Metastatic breast cancer is different than breast cancer where we can hear that we are NED or no evidence of disease. The best that those of us who have metastatic breast cancer can hear is NEAD or no evidence of active disease. I am not at that point and I do believe that I will live for many years. However It would be easier to live with my cancer with both of us on the same team. On a positive note, I do feel that it is possible but it has been important for me to write this post even though it has gone through several iterations.
Below, I have added some photos of our wonderful family and friends. For the most part as you can see we had a wonderful summer. If I find a computer friend soon I will put the photos into a better scenario and also add names. Meanwhile, it is fall and fall is my favourite season. I wish you all a wonderful fall too.
Our son Steven and his partner Heidi.
Patti and Lyle with us on an overnighter on VK.
Our good buddy Suzanne on VK~~she crossed the Salish Sea with Dick at the end.
Honeymooners Kath/Alan and our daughter Mary and her partner David with me on Saturna Is.
Honeymooners with Dick on VK.
Our wonderful friends Fred and Shelley who I have known for 40 years!
A selfie with the most amazing farmer I know.
I cannot say enough about the cats of our lives, Flobi and Jake.

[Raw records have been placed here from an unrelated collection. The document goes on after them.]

(** The [apply] argument of a request to an apply-capable tool, as given
    ([Some None]: left out); [None] for a tool without one. *)
Definition apply_argument (c : ToolCall) : option (option bool) :=
  match c with
  | AddStructField _ _ _ _ _ apply
  | UpdateStructField _ _ _ apply
  | AddEnumVariant _ _ _ apply
  | RenameEnumVariant _ _ _ _ apply
  | AddMatchArm _ _ _ _ _ _ apply
  | Transform _ _ _ _ _ _ apply
  | AddDerive _ _ _ _ _ apply => Some apply
  | _ => None
  end.

(** The parameters a tool repeats in its confirmation message:
    [rename_enum_variant] names both variants, no other apply-capable tool
    repeats a string parameter. *)
Definition echoed (c : ToolCall) : string :=
  match c with
  | RenameEnumVariant _ _ old_variant new_variant _ =>
      old_variant ++ " to " ++ new_variant
  | _ => EmptyString
  end.

(** ** Vocabulary of the statements *)

(** The bridge tries the decoder on this output. *)
Definition looks_like_json (output : string) : bool :=
  Py.startswith output "{" || Py.startswith output "[".

(** The three shapes of a result. *)
Definition success_with_data (v : JSON) : Result :=
  {| success := true; data := Some v; output := None; error := None |}.
Definition success_with_text (text : string) : Result :=
  {| success := true; data := None; output := Some text; error := None |}.
Definition failure (message : string) : Result :=
  {| success := false; data := None; output := None; error := Some message |}.

Definition is_success_with_data (r : Result) : Prop :=
  exists v, r = success_with_data v.
Definition is_success_with_text (r : Result) : Prop :=
  exists text, r = success_with_text text.
Definition is_failure (r : Result) : Prop :=
  exists message, r = failure message.

(** The text the bridge put into a result: the output of a success, the
    message of a failure. *)
Definition bridge_text (r : Result) : string :=
  if success r then get_output r else Py.or_empty (error r).

(** The end of a vector: [--apply] when the flag is set. *)
Definition apply_flag (apply : bool) : list string :=
  if apply then ["--apply"] else [].

(** ** Requests by kind *)

(** The four inspection tools, which print decoded data. *)
Definition is_inspect (c : ToolCall) : bool :=
  match c with
  | InspectStructLiterals _ _ _ | InspectMatchArms _ _ _
  | InspectEnumUsage _ _ _ | InspectMacroCalls _ _ _ _ => true
  | _ => false
  end.

(** A request to an apply-capable tool with [apply] left out or false. *)
Definition is_dry_run (c : ToolCall) : bool :=
  match apply_argument c with
  | Some apply => negb (or_default false apply)
  | None => false
  end.

(** ** The tests of [test_server.py]

    A test is the truth value of its assertions: [true] when the test
    passes, [false] when an [assert] fails.  A test that returns before
    its assertion passes. *)

(** [key in result] *)
Definition has_key (key : string) (result : Result) : bool :=
  if String.eqb key "success" then true
  else if String.eqb key "data" then
    match data result with Some _ => true | None => false end
  else if String.eqb key "output" then
    match output result with Some _ => true | None => false end
  else if String.eqb key "error" then
    match error result with Some _ => true | None => false end
  else false.

(** [result.get("error", "")] *)
Definition get_error (result : Result) : string :=
  match error result with Some e => e | None => EmptyString end.

Definition test_rs_hack_version : bool :=
  let result := run_rs_hack ["--version"] in
  has_key "success" result.

Definition test_help_command : bool :=
  let result := run_rs_hack ["--help"] in
  success result || Py.contains (get_error result) "rs-hack not found".

Definition test_error_handling : bool :=
  let result := run_rs_hack ["invalid-command"] in
  negb (success result) && has_key "error" result.

Definition test_inspect_returns_structure : bool :=
  let result := run_rs_hack ["inspect"; "--help"] in
  if success result then has_key "output" result || has_key "data" result
  else Py.contains (get_error result) "rs-hack not found".

Definition test_history_command : bool :=
  let result := run_rs_hack ["history"; "--limit"; "5"] in
  if Py.contains (get_error result) "rs-hack not found" then true
  else has_key "success" result.

Definition test_inspect_with_invalid_path : bool :=
  let result :=
    run_rs_hack ["inspect"; "--path"; "/nonexistent/path.rs";
                 "--node-type"; "struct-literal"] in
  if Py.contains (get_error result) "rs-hack not found" then true
  else has_key "error" result || success result.

(** ** Proof steps *)

(** Unfolds the tool a request is dispatched to, down to its reading of the
    bridge's result. *)
Ltac unfold_tool :=
  cbn [call call_args];
  unfold inspect_struct_literals, inspect_match_arms, inspect_enum_usage,
    inspect_macro_calls, add_struct_field, update_struct_field,
    add_enum_variant, rename_enum_variant, add_match_arm, transform,
    add_derive, show_history, revert_operation;
  cbv zeta.

(** Settles an equation between argument vectors by cases on the optional
    strings, the flags and the action it mentions. *)
Ltac by_cases_on_parameters :=
  intros;
  repeat match goal with
         | p : option string |- _ => destruct p as [[|? ?]|]
         | b : bool |- _ => destruct b
         | a : Action |- _ => destruct a
         end;
  try split; reflexivity.

(* ================================================================== *)
(** * The bridge [run_rs_hack] *)

(** The bridge on a process that ran to completion: the decoder is tried
    first, on an output that starts with a brace or a bracket; the exit code
    is read only when the decoder was not tried or rejected the output. *)
Lemma run_rs_hack_completed (args : list string) (rc : Z) (out err : string) :
  subprocess_run ("rs-hack" :: args) = CompletedProcess rc out err ->
  run_rs_hack args =
    match (if looks_like_json (Py.strip out)
           then json_loads (Py.strip out) else JSONDecodeError) with
    | Decoded v => success_with_data v
    | JSONDecodeError =>
        if (rc =? 0)%Z then success_with_text (Py.strip out)
        else failure (Py.or (Py.strip err) (Py.strip out))
    | DecodeRaised str_e => failure str_e
    end.
Proof.
  intros Hrun. unfold run_rs_hack, looks_like_json. rewrite Hrun.
  destruct (Py.startswith (Py.strip out) "{" || Py.startswith (Py.strip out) "[");
    [destruct (json_loads (Py.strip out))|]; reflexivity.
Qed.

(** The three shapes exclude one another. *)
Lemma shapes_disjoint (r : Result) :
  (is_success_with_data r -> ~ is_success_with_text r /\ ~ is_failure r)
  /\ (is_success_with_text r -> ~ is_failure r).
Proof.
  split.
  - intros [v ->]. split; intros [x Hx]; discriminate Hx.
  - intros [t ->] [x Hx]. discriminate Hx.
Qed.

Elaine and me~~so lucky to have her in my life.
Steven and Heidi with me.
With super sailors Jane and Russell who we have known since our kids were toddlers.
Jana not long before twins June and Iona were born with old Saudi friends Marie and Dean.
Dean sailed the last leg on VK and Marie flew to meet the crew from Wisconsin.
She also sailed legs on VK.
Captain Dick on Saltspring Island 4 days after he made landfall in Victoria.
My wonderful yoga/hiking buddies from Vancouver. They came to Victoria for a 3 day reunion.
From left at the back~~Brenda, Wendy W and Wendy H.
Front row~~Claudette, Marian, Mary and Diane.